____ GIVEN DATA

(* ===== verification/JetSplitter.v ===== *)
(** * Jet splitting on the light node
    (src/ledger/light/executor/jet_splitter.go, src/ledger/drop/memory.go)

    At the end of a pulse the splitter seals each of the node's jets with a
    drop, decides which jets split, and prepares the jet tree of the next
    pulse.  It works on the jet store of Jet.v, on the drop storage, and on
    any pulse storage; the record storage is an interface of which it uses
    the number of records of a jet in a pulse. *)
From S2P Require Import Prelude Pulse PulseStore Reference Jet.

(** ** drop/memory.go *)
Record Drop : Type := mkDrop {
  Drop_Pulse : Z;
  Drop_JetID : Local;
  SplitThresholdExceeded : Z;
  Drop_Split : bool;
}.
Abbreviation dropStorageMemory := (gmap (Z * Local) Drop).

Definition drop_ErrNotFound : error := Errorf "value not found".
Definition drop_ErrOverride : error := Errorf "records override is forbidden".

Definition Drop_ForPulse (m : dropStorageMemory) (jetID : Local) (pulse : Z) : result Drop :=
  match m !! (pulse, jetID) with Some d => Good d | None => Fail drop_ErrNotFound end.
Definition Drop_Set (m : dropStorageMemory) (d : Drop) : dropStorageMemory * option error :=
  let key := (Drop_Pulse d, Drop_JetID d) in
  match m !! key with
  | Some _ => (m, Some drop_ErrOverride)
  | None => (<[key := d]> m, None)
  end.
Definition Drop_DeleteForPN (m : dropStorageMemory) (pulse : Z) : dropStorageMemory :=
  filter (fun kv => kv.1.1 <> pulse) m.

(** ** jet_splitter.go *)
Record JetSplit : Type := mkJetSplit {
  ThresholdRecordsCount : Z;
  ThresholdOverflowCount : Z;
  DepthLimit : Z;
}.

Section Splitter.
Context `{LawfulStorage St}.
Context (cfg : JetSplit) (pulses : St) (recordsCount : Local -> Z -> Z).

Definition getDropThreshold (drops : dropStorageMemory) (jetID : Local) (pn : Z) : go Z :=
  match Drop_ForPulse drops jetID pn with
  | Good block => Ret (SplitThresholdExceeded block)
  | Fail e => if decide (e = drop_ErrNotFound) then Ret 0 else Panic "failed to get drop"
  end.

Definition getPreviousDropThreshold (drops : dropStorageMemory) (jetID : Local) (pn : Z) : go Z :=
  r ← Backwards pulses pn 1;
  match r with
  | Good prevPulse => getDropThreshold drops jetID (num prevPulse)
  | Fail e => if decide (e = ErrNotFound) then Ret 0 else Panic "failed to fetch previous pulse"
  end.

Definition createDrop (drops : dropStorageMemory) (jetID : Local) (pn : Z) : go Drop :=
  let count := recordsCount jetID pn in
  depth ← Depth jetID;
  if DepthLimit cfg <=? depth then Ret (mkDrop pn jetID 0 false)
  else
    threshold ← getPreviousDropThreshold drops jetID pn;
    let threshold := if ThresholdOverflowCount cfg <? threshold then 0 else threshold in
    let exceeded := if ThresholdRecordsCount cfg <=? count then threshold + 1 else 0 in
    Ret (mkDrop pn jetID exceeded (ThresholdOverflowCount cfg <? exceeded)).

(** The drop of a jet in the loop of [Do]: created, or fetched. *)
Definition endedDrop (drops : dropStorageMemory) (createDrops : bool) (jetID : Local) (endedPulse : Z)
    : go (dropStorageMemory * result Drop) :=
  if createDrops then
    d ← createDrop drops jetID endedPulse;
    match Drop_Set drops d with
    | (drops, Some e) => Ret (drops, Fail (Wrap e "failed to create drop"))
    | (drops, None) => Ret (drops, Good d)
    end
  else
    Ret (drops, wrap_err (Drop_ForPulse drops jetID endedPulse) "failed to fetch drop for split").

Fixpoint Do_loop (jetModifier : Store) (drops : dropStorageMemory) (createDrops : bool)
    (endedPulse newPulse : Z) (jets result : list Local)
    : go ((Store * dropStorageMemory) * Prelude.result (list Local)) :=
  match jets with
  | [] => Ret ((jetModifier, drops), Good result)
  | jetID :: jets' =>
      r ← endedDrop drops createDrops jetID endedPulse;
      let '(drops, d) := r in
      match d with
      | Fail e => Ret ((jetModifier, drops), Fail e)
      | Good d =>
          if negb (Drop_Split d) then
            jetModifier ← Store_Update jetModifier newPulse true [jetID];
            Do_loop jetModifier drops createDrops endedPulse newPulse jets' (result ++ [jetID])
          else
            r ← Store_Split jetModifier newPulse jetID;
            match r with
            | (jetModifier, Fail e) => Ret ((jetModifier, drops), Fail (Wrap e "failed to split jet tree"))
            | (jetModifier, Good (leftJetID, rightJetID)) =>
                Do_loop jetModifier drops createDrops endedPulse newPulse jets'
                  (result ++ [leftJetID; rightJetID])
            end
      end
  end.

Definition Do (jetModifier : Store) (drops : dropStorageMemory) (endedPulse newPulse : Z)
    (jets : list Local) (createDrops : bool)
    : go ((Store * dropStorageMemory) * Prelude.result (list Local)) :=
  Do_loop (Store_Clone jetModifier endedPulse newPulse false) drops createDrops
    endedPulse newPulse jets [].
End Splitter.

(** ** Updating a leaf *)
Definition mark (j : Jet) : Jet := match j with JetNil => JetNil | JetNode _ l r => JetNode true l r end.

Lemma isNil_update_at t p f :
  (forall j, isNil (f j) = isNil j) -> isNil (update_at t p f) = isNil t.
Proof. intros Hf. destruct t, p as [|[] p]; try done. cbn. by rewrite Hf. Qed.

Lemma full_eq a l r : full (JetNode a l r) = (isNil l && isNil r) || (full l && full r).
Proof. by destruct l, r. Qed.
Lemma height_eq a l r :
  height (JetNode a l r) = if isNil l && isNil r then 0%nat else S (Nat.max (height l) (height r)).
Proof. by destruct l, r. Qed.

Lemma mark_shape t p :
  full (update_at t p mark) = full t /\ height (update_at t p mark) = height t.
Proof.
  assert (Hm : forall x q, isNil (update_at x q mark) = isNil x)
    by (intros; apply isNil_update_at; by intros []).
  revert p. induction t as [|a l IHl r IHr]; intros p; [by destruct p|].
  destruct p as [|[] p]; [done|..]; cbn [update_at].
  - destruct (IHr p) as [H1 H2]. by rewrite !full_eq, !height_eq, Hm, H1, H2.
  - destruct (IHl p) as [H1 H2]. by rewrite !full_eq, !height_eq, Hm, H1, H2.
Qed.

Lemma cons_ne (b : bool) (p q : list bool) : b :: q <> b :: p <-> q <> p.
Proof. split; [intros H ->; by apply H|intros H [= ->]; by apply H]. Qed.

(** Making a leaf actual changes that leaf only. *)
Lemma leaves_mark t p a q b :
  (p, a) ∈ leaves t ->
  (q, b) ∈ leaves (update_at t p mark) <-> ((q, b) ∈ leaves t /\ q <> p) \/ (b = true /\ q = p).
Proof.
  rewrite !elem_of_leaves. revert t q. induction p as [|d p IH]; intros t q Hn.
  - assert (t = JetNode a JetNil JetNil) as -> by (destruct t; simpl in Hn; congruence).
    cbn [update_at mark]. destruct q as [|c q]; cbn [node_at].
    + split; [intros [= <-]; by right|]. by intros [[_ ?]|[-> _]].
    + split; [by destruct c, q|]. intros [[Hq _]|[_ ?]]; [by destruct c, q|done].
  - destruct t as [|x l r]; [done|]. cbn [node_at] in Hn.
    assert (Hnil : forall y, node_at y p = Some (JetNode a JetNil JetNil) -> isNil (update_at y p mark) = false).
    { intros y Hy. rewrite isNil_update_at by (by intros []). by destruct y, p. }
    destruct q as [|e q].
    + split; [|intros [[Hq _]|[_ ?]]; [|done]].
      * destruct d; cbn [update_at node_at]; intros [= -> Hl Hr].
        -- specialize (Hnil r Hn). by rewrite Hr in Hnil.
        -- specialize (Hnil l Hn). by rewrite Hl in Hnil.
      * cbn [node_at] in Hq. injection Hq as -> -> ->. by destruct d, p.
    + destruct d, e; cbn [update_at node_at].
      * rewrite (IH r q Hn), cons_ne. split; [intros [?|[-> ->]]; auto|].
        intros [?|[-> [= ->]]]; auto.
      * split; [intros; by left|]. by intros [[? _]|[_ ?]].
      * split; [intros; by left|]. by intros [[? _]|[_ ?]].
      * rewrite (IH l q Hn), cons_ne. split; [intros [?|[-> ->]]; auto|].
        intros [?|[-> [= ->]]]; auto.
Qed.

Lemma Jet_Update_leaf fuel t p a v depth :
  full t = true -> (p, a) ∈ leaves t -> follows v depth p -> 0 <= depth ->
  (length p < fuel)%nat -> depth + Z.of_nat (length p) < 256 ->
  depth + Z.of_nat (length p) <= 8 * Z.of_nat (length v) ->
  Jet_Update fuel t v true (depth + Z.of_nat (length p)) depth = Ret (update_at t p mark).
Proof.
  rewrite elem_of_leaves. revert t depth fuel. induction p as [|b p IH]; intros t depth fuel Hf Hn Hfo Hd Hfu H256 Hv.
  - destruct t as [|x l r]; [done|]. destruct fuel as [|fuel]; [cbn in Hfu; lia|].
    cbn [Jet_Update length]. by rewrite Z.add_0_r, Z.eqb_refl.
  - destruct t as [|x l r]; [done|]. destruct fuel as [|fuel]; [cbn in Hfu; lia|].
    apply full_node in Hf as [[-> ->]|(Hl & Hr & Hfl & Hfr & _)]; [by destruct b, p|].
    cbn [length] in *. destruct Hfo as [-> Hfo]. cbn [Jet_Update].
    destruct (Z.eqb_spec depth (depth + Z.of_nat (S (length p)))); [lia|].
    unfold or_new. rewrite Hl, Hr, getBit_ret by lia. cbn [mbind go_bind].
    rewrite u8_small by lia.
    replace (depth + Z.of_nat (S (length p))) with (depth + 1 + Z.of_nat (length p)) by lia.
    cbn [node_at] in Hn. cbn [update_at]. destruct (bit_at v depth).
    + rewrite IH by (done || lia). done.
    + rewrite IH by (done || lia). done.
Qed.

Lemma Tree_Update_leaf t p a :
  full t = true -> (p, a) ∈ leaves t -> (length p <= 216)%nat ->
  Tree_Update t (jet_id p) true = Ret (update_at t p mark).
Proof.
  intros Hf Hin Hp. unfold Tree_Update. rewrite Prefix_jet_id, Depth_jet_id. cbn [mbind go_bind].
  rewrite <- (Z.add_0_l (Z.of_nat (length p))). apply (Jet_Update_leaf updateFuel t p a); try done.
  - by apply follows_self.
  - unfold updateFuel. lia.
  - lia.
  - rewrite bytes_of_length. lia.
Qed.

(** ** The tree of the new pulse while jets are processed *)
Definition result_of (splits : list bool -> bool) (p : list bool) : list (list bool) :=
  if splits p then [p ++ [false]; p ++ [true]] else [p].

(** Jets [finished] are processed: what became of them is actual, every other
    leaf of the ended pulse is there and not actual. *)
Record split_state (t0 : Tree) (splits : list bool -> bool) (finished : list (list bool)) (t : Tree) : Prop := {
  ss_full : full t = true;
  ss_height : (height t <= S (height t0))%nat;
  ss_leaves q b : (q, b) ∈ leaves t <->
    (b = true /\ exists p, p ∈ finished /\ q ∈ result_of splits p) \/
    (b = false /\ (q ∉ finished) /\ exists a, (q, a) ∈ leaves t0);
}.

Lemma Clone_shape t keep :
  isNil (Jet_Clone t keep) = isNil t /\ full (Jet_Clone t keep) = full t /\
  height (Jet_Clone t keep) = height t.
Proof.
  induction t as [|a l (Hl1 & Hl2 & Hl3) r (Hr1 & Hr2 & Hr3)]; [done|]. split; [done|].
  cbn [Jet_Clone]. by rewrite !full_eq, !height_eq, Hl1, Hl2, Hl3, Hr1, Hr2, Hr3.
Qed.

Lemma split_state_clone t0 splits : full t0 = true -> split_state t0 splits [] (Tree_Clone t0 false).
Proof.
  intros Hf. destruct (Clone_shape t0 false) as (_ & H1 & H2). split; unfold Tree_Clone.
  - by rewrite H1.
  - rewrite H2. lia.
  - intros q b. rewrite leaves_Clone, list_elem_of_fmap. split.
    + intros ([q' a] & [= -> ->] & Hin). right. split; [done|]. split; [apply not_elem_of_nil|by exists a].
    + intros [[_ (p & Hp%not_elem_of_nil & _)]|(-> & _ & a & Hin)]; [done|]. by exists (q, a).
Qed.

Lemma leaf_flag t p a b : (p, a) ∈ leaves t -> (p, b) ∈ leaves t -> a = b.
Proof. rewrite !elem_of_leaves. congruence. Qed.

________

● TASK GOAL
Throughout the records above, find the lines in which the word "auto" appears and return them.

● WRITTEN SOLUTION
      * rewrite (IH r q Hn), cons_ne. split; [intros [?|[-> ->]]; auto|].
        intros [?|[-> [= ->]]]; auto.
      * rewrite (IH l q Hn), cons_ne. split; [intros [?|[-> ->]]; auto|].
        intros [?|[-> [= ->]]]; auto.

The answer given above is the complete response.